Math and Science from Plato’s Timaeus
Science started when Christians thought hard about two books: the Bible, and a book that began:
SOCRATES: One, two, three –but where, my dear (17) Timaeus, is the fourth of my guests of yesterday who were to entertain me today?
TIMAEUS: He’s fallen sick, Socrates; otherwise he would never willingly have missed today’s discussion.
SOCRATES : Then if he’s away it is up to you and the others to play his part as well as your own.
This passage is the start of Timaeus by Plato, and if you love Lord of the Rings, then you owe the series to Plato’s work that introduced mythical Atlantis to the world.
Western Europe only had one Platonic dialog and not much Greek.
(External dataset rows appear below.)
(** Lines 73-82. *)
Definition get_institutions (req : request) : M response :=
  try_catch
    (data ← query sql_get_institutions [];
     mret (res_json (result_value data)))
    (fun err =>
       _ ← console_error err;
       mret (res_status_json 500 (error_body "Database error while fetching institutions."))).

(** Lines 85-102. *)
Definition post_register (req : request) : M response :=
  let name := field req "name" in
  let email := field req "email" in
  let password := field req "password" in
  let user_type := field req "user_type" in
  if negb (truthy name) || negb (truthy email) || negb (truthy password)
     || negb (truthy user_type) || no_file req
  then mret (res_status_json 400 (error_body
         "Please provide name, email, password, user_type, and a profile picture."))
  else
    hashedPassword ← hash password 10;
    try_catch
      (_ ← query sql_register [name; email; VStr hashedPassword; user_type; file_path req];
       mret (res_status_json 201 (message_body "User registered successfully.")))
      (fun err =>
         _ ← console_error err;
         mret (res_status_json 500 (error_body "Database error during registration."))).

(** Lines 105-140. *)
Definition post_login (req : request) : M response :=
  let email := field req "email" in
  let password := field req "password" in
  if negb (truthy email) || negb (truthy password)
  then mret (res_status_json 400 (error_body "Please provide both email and password."))
  else
    try_catch
      (data ← query sql_login [email];
       match data_of data with
       | user :: _ =>
         isPasswordValid ← compare password (get_prop (VObj user) "password");
         if (isPasswordValid : bool) then
           mret (res_status_json 200 (VObj {[
             "message" := VStr "Login successful";
             "user" := VObj {[
               "id" := get_prop (VObj user) "id";
               "user_type" := get_prop (VObj user) "user_type";
               "name" := get_prop (VObj user) "name";
               "email" := get_prop (VObj user) "email";
               "profile_picture" := get_prop (VObj user) "profile_picture" ]} ]}))
         else
           mret (res_status_json 401 (error_body "Invalid email or password."))
       | [] =>
         mret (res_status_json 401 (error_body "Invalid email or password."))
       end)
      (fun err =>
         _ ← console_error err;
         mret (res_status_json 500 (error_body "Database query error."))).

(** Lines 143-175. *)
Definition post_institutions (req : request) : M response :=
  let name := field req "name" in
  let number_of_students := field req "number_of_students" in
  let number_of_departments := field req "number_of_departments" in
  let number_of_courses := field req "number_of_courses" in
  if negb (truthy name) || negb (truthy number_of_students)
     || negb (truthy number_of_departments) || negb (truthy number_of_courses)
     || no_file req
  then mret (res_status_json 400 (error_body "Please provide all required fields and a logo."))
  else
    try_catch
      (result ← query sql_add_institution
                  [name; number_of_students; number_of_departments; number_of_courses;
                   file_path req];
       if (0 <? affectedRows_of result)%Z then
         mret (res_status_json 201 (VObj {[
           "message" := VStr "Institution added successfully.";
           "institution" := VObj {[
             "id" := insertId_of result;
             "name" := name;
             "number_of_students" := number_of_students;
             "number_of_departments" := number_of_departments;
             "number_of_courses" := number_of_courses;
             "logo" := file_path req ]} ]}))
       else
         mret (res_status_json 500 (error_body "Failed to add institution.")))
      (fun err =>
         _ ← console_error err;
         mret (res_status_json 500 (error_body "Database error during adding institution."))).

(** Lines 178-187. *)
Definition get_university (req : request) : M response :=
  try_catch
    (results ← query sql_get_university [];
     mret (res_json (result_value results)))
    (fun err =>
       _ ← console_error err;
       mret (res_status_json 500 (error_body "Database error while fetching universities."))).

(** Lines 190-206. *)
Definition post_faculties (req : request) : M response :=
  let name := field req "name" in
  let institution_id := field req "institution_id" in
  if negb (truthy name) || negb (truthy institution_id)
  then mret (res_status_json 400 (error_body "Please provide both name and institution."))
  else
    try_catch
      (_ ← query sql_add_faculty [name; institution_id];
       mret (res_status_json 201 (message_body "Faculty added successfully.")))
      (fun err =>
         _ ← console_error err;
         mret (res_status_json 500 (error_body "Database error during adding faculty."))).

(** Lines 209-225. *)
Definition post_courses (req : request) : M response :=
  let name := field req "name" in
  let faculty := field req "faculty" in
  let institution := field req "institution" in
  if negb (truthy name) || negb (truthy faculty) || negb (truthy institution)
  then mret (res_status_json 400 (error_body "Please provide name, faculty, and institution."))
  else
    try_catch
      (_ ← query sql_add_course [name; faculty; institution];
       mret (res_status_json 201 (message_body "Course added successfully.")))
      (fun err =>
         _ ← console_error err;
         mret (res_status_json 500 (error_body "Database error during adding course."))).

(** Lines 228-245. *)
Definition get_courses (req : request) : M response :=
  try_catch
    (data ← query sql_get_courses [];
     mret (res_json (result_value data)))
    (fun err =>
       _ ← console_error err;
       mret (res_status_json 500 (error_body "Database error while fetching courses."))).

(** Lines 248-257. *)
Definition get_faculties (req : request) : M response :=
  try_catch
    (results ← query sql_get_faculties [];
     mret (res_json (result_value results)))
    (fun err =>
       _ ← console_error err;
       mret (res_status_json 500 (error_body "Database error while fetching faculties."))).

(** Lines 260-276. *)
Definition delete_institution (req : request) : M response :=
  let institutionId := default VUndefined (params req !! "id") in
  try_catch
    (result ← query sql_delete_institution [institutionId];
     if (0 <? affectedRows_of result)%Z then
       mret (res_status_json 200 (message_body "Institution deleted successfully."))
     else
       mret (res_status_json 404 (error_body "Institution not found.")))
    (fun err =>
       _ ← console_error err;
       mret (res_status_json 500 (error_body "Database error during deleting institution."))).

(** Lines 296-307: the loop that fills [subjects] and [gradesValues]. *)
Definition collect_grades (grades : value) : list value * list value :=
  foldl (fun '(subjects, gradesValues) i =>
           if truthy (get_index grades i) then
             (subjects ++ [js_or (get_prop (get_index grades i) "subject") (VStr "")],
              gradesValues ++ [js_or (get_prop (get_index grades i) "grade") (VStr "")])
           else
             (subjects ++ [VStr ""], gradesValues ++ [VStr ""]))
        ([], []) (seq 0 8).

(** Lines 331-341. *)
Definition application_params (req : request) : list value :=
  let '(subjects, gradesValues) := collect_grades (field req "grades") in
  [field req "studentName";
   field req "phoneNumber";
   field req "student_id";
   field req "university";
   field req "course_id";
   field req "faculty";
   field req "majorSubject"]
  ++ ((fun subject => js_or subject (VStr "")) <$> subjects)
  ++ ((fun grade => js_or grade (VStr "")) <$> gradesValues).

(** Lines 279-350. *)
Definition post_applications (req : request) : M response :=
  let studentName := field req "studentName" in
  let phoneNumber := field req "phoneNumber" in
  let student_id := field req "student_id" in
  let university := field req "university" in
  let course_id := field req "course_id" in
  let faculty := field req "faculty" in
  let majorSubject := field req "majorSubject" in
  let grades := field req "grades" in
  if negb (truthy studentName) || negb (truthy phoneNumber) || negb (truthy student_id)
     || negb (truthy university) || negb (truthy course_id) || negb (truthy faculty)
     || negb (truthy majorSubject) || negb (truthy grades)
  then mret (res_status_json 400 (error_body "All fields are required."))
  else
    let params := application_params req in
    try_catch
      (result ← query sqlQuery params;
       mret (res_status_json 201 (VObj {[
         "message" := VStr "Application submitted successfully";
         "applicationId" := insertId_of result ]})))
      (fun err =>
         _ ← console_error err;
         mret (res_status_json 500 (error_body "Database error during application submission."))).

(** Lines 354-356. *)
Definition get_root (req : request) : M response :=
  mret (res_json (VStr "Server is running.")).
The Eastern Romans (called Byzantines) helped as they could, but until the 13th century instability made education and progress hard. However, the Church in the West persisted, educating each new wave of barbarians in Christian civilization until real progress could be made.
There is a whole education in just these few lines. Dante wrote divinely as a result. C. S. Lewis echoes them in The Lion, the Witch, and the Wardrobe. Just the first fragment of the book, “One, two, three, where is the fourth . . . ” is worth a lifetime of study. The attention drawn to mathematics from them and the elevation of mathematics in the rest of the Timaeus made Western thinkers look to mathematics for truth.
This, by itself, would not have been enough to produce science, since mathematics does not have to connect to the material world.
St. John in his Gospel pointed out that the Word, which can mean mathematical logic, became flesh. Christians were forbidden to think matter was evil or bad. God created matter and came in the flesh in the person of Jesus Christ.
Word became flesh. Math and matter are in harmony. As a result, Christian thinkers such as Kepler combined a reverence for mathematical models and a knowledge that the material world was important. Once humankind understood both these truths then modern science was inevitable.
I am tempted to say, “Great. What can it do for me today?”
There is at least one simple message: if someone we need is sick, replace him.
There are a great many ideas about who it is that’s missing at the start of Timaeus.*
Plato’s most famous work is The Republic, and Timaeus starts where that books ends. The whole crew is not there and that is a problem if you care about community. After all, if you have had a discussion that would shape the nature of politics in the world for all time, it’s bad news if one of the key players is missing.
Somehow, despite the sad illness of this unnamed person, Timaeus limps on so effectively that the ideas in it created science. Imagine going to a play like Hamilton and discovering the lead is not singing, but then the understudy rocks the auditorium in a new way. The lead created politics, the understudy created science, and so the understudy was not so bad!
*I have discussed options at a technical level in my UPA book on Plato’s view of the human soul and more generally in When Athens Met Jerusalem.
**I dedicate this post to the father of my Logos, Al Geier. May his soul and the soul of all the faithful Rest In Peace.